We have now met four times. Each encounter has been sprinkled with tears and a growing pile of tissues balled up and caked with snot, but it faithfully ends with a tight embrace. Our relationship has blossomed into a “physician”-patient relationship that I could only dream of. I texted or emailed her every few days, perhaps beyond the limits of what was appropriate, but necessary for me to remind her that there was someone out there who cared whether she lived or died. And she showed up. She pushed through her depressive stupor every two to three weeks to take public transportation for over an hour just to allow me to see her. She even brought old photographs of her deceased mother and her friends back in the Netherlands that she had told me about. In a single visit, we would check-in on her mental health, arrange for her to go to a Peer Respite program, examine the seborrheic keratosis on her neck, then discuss how Mjellma was a bad friend for secretly hooking up with Cleo’s ex-boyfriend. I refilled her prescriptions, I gave her a space to unload her burdens, I searched for solutions to ease the illnesses that plagued her mind and I became part of her support system. When my supervising clinical student told me a few weeks later that I had saved Cleo’s life, I stared blankly back at her. I had never thought of it this way…. But slowly, I began to realize, wow, maybe I had.

But today. Today, I am afraid. My repeated text messages have yet to receive a response—uncharacteristic from our previous pattern. She has not confirmed her attendance for our 6:30 pm appointment this evening, and I am terrified for what that means. A tiny voice inside me says I won’t see her today, and that voice has become more ominous as the hours have gone by. I cannot even think to speak it, but there is a horrific question floating through my body begging for an answer: Is Cleo still alive?

As I try (and fail) to push this question out of my consciousness, I am comforted by the knowledge of her address—a crucial piece of information I collected during one of our virtual telehealth appointments. Honestly, I have no idea what is allowed or what is not. I am not a doctor, I am not a crisis center, I am just a student volunteer at a makeshift clinic on the uppermost floor of a rundown church. But I’ve played out the scenario in my mind a thousand times: she doesn’t show up, text again, she still doesn’t respond, Google the address, call the landlord and find out if she’s safe. Because that’s all I care about right now: Cleo being safe.
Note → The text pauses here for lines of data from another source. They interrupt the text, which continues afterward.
(** ** The parameter table *)

(** C8: a line is written to the table the moment [print_offsets] records
    it, at the end of the file, and no call of the program changes or
    removes a line that is there: every call leaves the table it found as a
    prefix of the table it returns.  For [main], on a platform whose
    [wchar_t] has two or four bytes and with fuel for the padding loops, the
    entries of the table are DEVICE, DEVICE_QUAL, CONFIG, CONFIG_LEN, BOS,
    BOS_LEN, STRING0 to STRING3, CONFUNSET, CONFSET and EOF, in that
    order. *)
Theorem table_in_emission_order :
  (forall name for_usb2 for_usb3 s,
     exists lines,
       print_offsets name for_usb2 for_usb3 s
       = Done (set_descrip_vh (descrip_vh s ++ lines) s)
       /\ Forall (fun l => vh_name l = name) lines)
  /\ (forall pf c s s',
        run_call pf c s = Done s' ->
        exists lines, descrip_vh s' = descrip_vh s ++ lines)
  /\ (forall pf fuel,
        wchar_size pf = 2 \/ wchar_size pf = 4 -> (83 <= fuel)%nat ->
        exists s,
          main pf fuel = Done s
          /\ entries (descrip_vh s)
             = ["DEVICE"; "DEVICE_QUAL"; "CONFIG"; "CONFIG_LEN"; "BOS";
                "BOS_LEN"; "STRING0"; "STRING1"; "STRING2"; "STRING3";
                "CONFUNSET"; "CONFSET"; "EOF"]%string).
Proof.
  split; [|split].
  - intros name for_usb2 for_usb3 s. eexists. split; [reflexivity|].
    destruct (for_usb2 =? 0), (for_usb3 =? 0); repeat constructor.
  - intros pf c s s' H. exact (calls_extend_table pf c s s' H).
  - intros pf fuel Hpf Hfuel.
    destruct (main_summary pf fuel Hpf Hfuel) as (s1 & Hrun & Hmain).
    destruct (emit_descriptors_summary pf Hpf)
      as (s1' & Hrun' & _ & _ & _ & _ & _ & _ & Hvh).
    rewrite Hrun in Hrun'. injection Hrun' as <-.
    eexists. split; [exact Hmain|]. sim. rewrite Hvh. reflexivity.
Qed.

Lemma table_in_emission_order_witness :
  exists s,
    main win32 100 = Done s
    /\ entries (descrip_vh s)
       = ["DEVICE"; "DEVICE_QUAL"; "CONFIG"; "CONFIG_LEN"; "BOS";
          "BOS_LEN"; "STRING0"; "STRING1"; "STRING2"; "STRING3";
          "CONFUNSET"; "CONFSET"; "EOF"]%string.
Proof.
  apply (proj2 (proj2 table_in_emission_order) win32 100%nat).
  - left. reflexivity.
  - lia.
Defined.

(** ** Whole words on the USB3 stream *)

(** C9: a call of [write_buf32] with a size that its source can serve
    sends [round4 size] bytes, the size rounded up to a multiple of four,
    to the USB3 stream: the [size] bytes asked for and then the zero to
    three bytes that follow them in the source: two for the 10-byte tail of
    the device descriptor, three for the 53-byte group, two for the 22-byte
    BOS and for the 26-byte STRING3, three for a one-byte marker.  For the
    markers of [add_set] these are the terminator of the literal and the two
    bytes behind the literal.  And no call makes the USB3 counter, 0 at the
    start, anything but a multiple of four. *)
Theorem usb3_stream_in_whole_words :
  (forall buf size s,
     0 <= size -> size + 3 < 4294967296 ->
     round4 size <= Z.of_nat (List.length buf) ->
     exists s',
       write_buf32 buf size s = Done s'
       /\ added_3 s s' = firstn (Z.to_nat (round4 size)) buf
       /\ Z.of_nat (List.length (added_3 s s')) = round4 size
       /\ round4 size = 4 * ((size + 3) / 4)
       /\ round4 size mod 4 = 0 /\ size <= round4 size < size + 4
       /\ firstn (Z.to_nat size) (added_3 s s') = firstn (Z.to_nat size) buf
       /\ skipn (Z.to_nat size) (added_3 s s')
          = firstn (Z.to_nat (round4 size - size)) (skipn (Z.to_nat size) buf))
  /\ (forall pf s,
        exists s',
          add_set pf s = Done s'
          /\ added_2 s s' = [0x00; 0x01]
          /\ added_3 s s'
             = [0x00; 0; fst (after_unset pf); snd (after_unset pf);
                0x01; 0; fst (after_set pf); snd (after_set pf)])
  /\ map round4 [10; 53; 22; 26; 1] = [12; 56; 24; 28; 4]
  /\ bytes_written_3 initial_state mod 4 = 0
  /\ (forall pf c s s',
        run_call pf c s = Done s' ->
        bytes_written_3 s mod 4 = 0 -> bytes_written_3 s' mod 4 = 0).
Proof.
  split; [|split; [|split; [|split]]].
  - intros buf size s H0 Hsz Hlen.
    pose proof (round4_bounds size H0) as Hb.
    exists (push_3 (firstn (Z.to_nat (round4 size)) buf) s).
    split; [apply write_buf32_spec; assumption|].
    unfold added_3. sim. rewrite skipn_length_app.
    split; [reflexivity|]. split; [rewrite length_firstn; lia|].
    split; [reflexivity|].
    split; [unfold round4; Z.div_mod_to_equations; lia|].
    split; [exact Hb|]. split.
    + rewrite firstn_firstn. f_equal. lia.
    + rewrite skipn_firstn_comm. f_equal. lia.
  - intros pf s. unfold add_set, write_buf. run.
    eexists. split; [reflexivity|].
    unfold added_2, added_3, emit8, emit32. sim.
    rewrite <- !app_assoc, !skipn_length_app. split; reflexivity.
  - reflexivity.
  - reflexivity.
  - intros pf c s s' H. exact (calls_keep_words pf c s s' H).
Qed.

Lemma usb3_stream_in_whole_words_witness :
  exists s',
    write_buf32 (literal [0x00] ++ [0x25; 0x73]) 1 initial_state = Done s'
    /\ added_3 initial_state s'
       = firstn (Z.to_nat (round4 1)) (literal [0x00] ++ [0x25; 0x73])
    /\ Z.of_nat (List.length (added_3 initial_state s')) = round4 1
    /\ round4 1 = 4 * ((1 + 3) / 4)
    /\ round4 1 mod 4 = 0 /\ 1 <= round4 1 < 1 + 4
    /\ firstn (Z.to_nat 1) (added_3 initial_state s')
       = firstn (Z.to_nat 1) (literal [0x00] ++ [0x25; 0x73])
    /\ skipn (Z.to_nat 1) (added_3 initial_state s')
       = firstn (Z.to_nat (round4 1 - 1))
           (skipn (Z.to_nat 1) (literal [0x00] ++ [0x25; 0x73])).
Proof.
  apply (proj1 usb3_stream_in_whole_words
           (literal [0x00] ++ [0x25; 0x73]) 1 initial_state).
  - lia.
  - lia.
  - vm_compute. discriminate.
Defined.

(** ** The burst count of the companion descriptor *)

(** C10: [add_endpoint] puts the SuperSpeed companion descriptor behind
    the seven bytes of the endpoint descriptor in [buf_3]; its third byte,
    bMaxBurst, is [(max_burst - 1) mod 256], which is 255 for a
    [max_burst] of 0. *)
Theorem companion_max_burst
    idx dir attrib max_pkt interval max_burst attrib_3 bytes_per_interval s :
  0 <= a s -> a s + 7 <= Z.of_nat (List.length (buf_2 s)) ->
  0 <= z s -> z s + 13 <= Z.of_nat (List.length (buf_3 s)) ->
  exists s',
    add_endpoint idx dir attrib max_pkt interval max_burst attrib_3
      bytes_per_interval s = Done s'
    /\ nth (Z.to_nat (z s) + 7) (buf_3 s') 0 = 0x06
    /\ nth (Z.to_nat (z s) + 8) (buf_3 s') 0 = 0x30
    /\ nth (Z.to_nat (z s) + 9) (buf_3 s') 0 = (max_burst - 1) mod 256
    /\ (max_burst = 0 -> nth (Z.to_nat (z s) + 9) (buf_3 s') 0 = 255).
Proof.
  intros Ha0 Ha1 Hz0 Hz1.
  eexists. split; [apply add_endpoint_spec; assumption|]. sim.
  assert (Hnth : forall k : nat, (k < 6)%nat ->
            nth (Z.to_nat (z s) + 7 + k)
              (splice
                 (splice
                    (splice
                       (splice (buf_3 s) (z s)
                          (load
                             (splice (buf_2 s) (a s)
                                (map u8
                                   [0x07; 0x05;
                                    Z.lor idx (if dir =? 0 then 0x0 else 0x80);
                                    attrib; Z.land max_pkt 0xff;
                                    Z.shiftr max_pkt 8; interval]))
                             (a s) 7))
                       (z s + 7 - 2) [0x04])
                    (z s + 7 - 3) [0x00])
                 (z s + 7)
                 (map u8 [0x06; 0x30; max_burst - 1; attrib_3;
                          Z.land bytes_per_interval 0xff;
                          Z.shiftr bytes_per_interval 8])) 0
            = nth k (map u8 [0x06; 0x30; max_burst - 1; attrib_3;
                             Z.land bytes_per_interval 0xff;
                             Z.shiftr bytes_per_interval 8]) 0).
  { intros k Hk. unfold splice at 1.
    replace (Z.to_nat (z s) + 7 + k)%nat with (Z.to_nat (z s + 7) + k)%nat
      by lia.
    apply nth_splice_at_in; cbn [List.length map];
      rewrite ?length_splice; lia. }
  pose proof (Hnth 0%nat) as H0. pose proof (Hnth 1%nat) as H1.
  pose proof (Hnth 2%nat) as H2.
  rewrite Nat.add_0_r in H0.
  replace (Z.to_nat (z s) + 7 + 1)%nat with (Z.to_nat (z s) + 8)%nat in H1
    by lia.
  replace (Z.to_nat (z s) + 7 + 2)%nat with (Z.to_nat (z s) + 9)%nat in H2
    by lia.
  rewrite H0, H1, H2 by lia. cbn [map nth].
  repeat split; try reflexivity. intros ->. reflexivity.
Qed.

Lemma companion_max_burst_witness :
  exists s',
    add_endpoint 1 1 2 512 0x1 0 0x00 0 start_state = Done s'
    /\ nth (Z.to_nat (z start_state) + 7) (buf_3 s') 0 = 0x06
    /\ nth (Z.to_nat (z start_state) + 8) (buf_3 s') 0 = 0x30
    /\ nth (Z.to_nat (z start_state) + 9) (buf_3 s') 0 = (0 - 1) mod 256
    /\ (0 = 0 -> nth (Z.to_nat (z start_state) + 9) (buf_3 s') 0 = 255).
Proof.
  apply (companion_max_burst 1 1 2 512 0x1 0 0x00 0 start_state);
    vm_compute; discriminate.
Defined.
I’m still figuring out what it means to be a caretaker, to be a healthcare provider, to be a physician. I’m still figuring out how to balance how much or how little of myself to give. But right now, this feels pretty right: caring deeply that she is safe.


Simran Chand is a second-year medical student at Columbia University Vagelos College of Physicians & Surgeons. She earned her Bachelor of Arts in Biology and Gender, Sexuality, & Women's Studies from the University of Pennsylvania in 2021. Chand enjoys writing as a form of reflection in order to more deeply empathize with her patients, to appreciate the privilege of learning another's story, and to inform the values she hopes to reflect in her future as a clinician.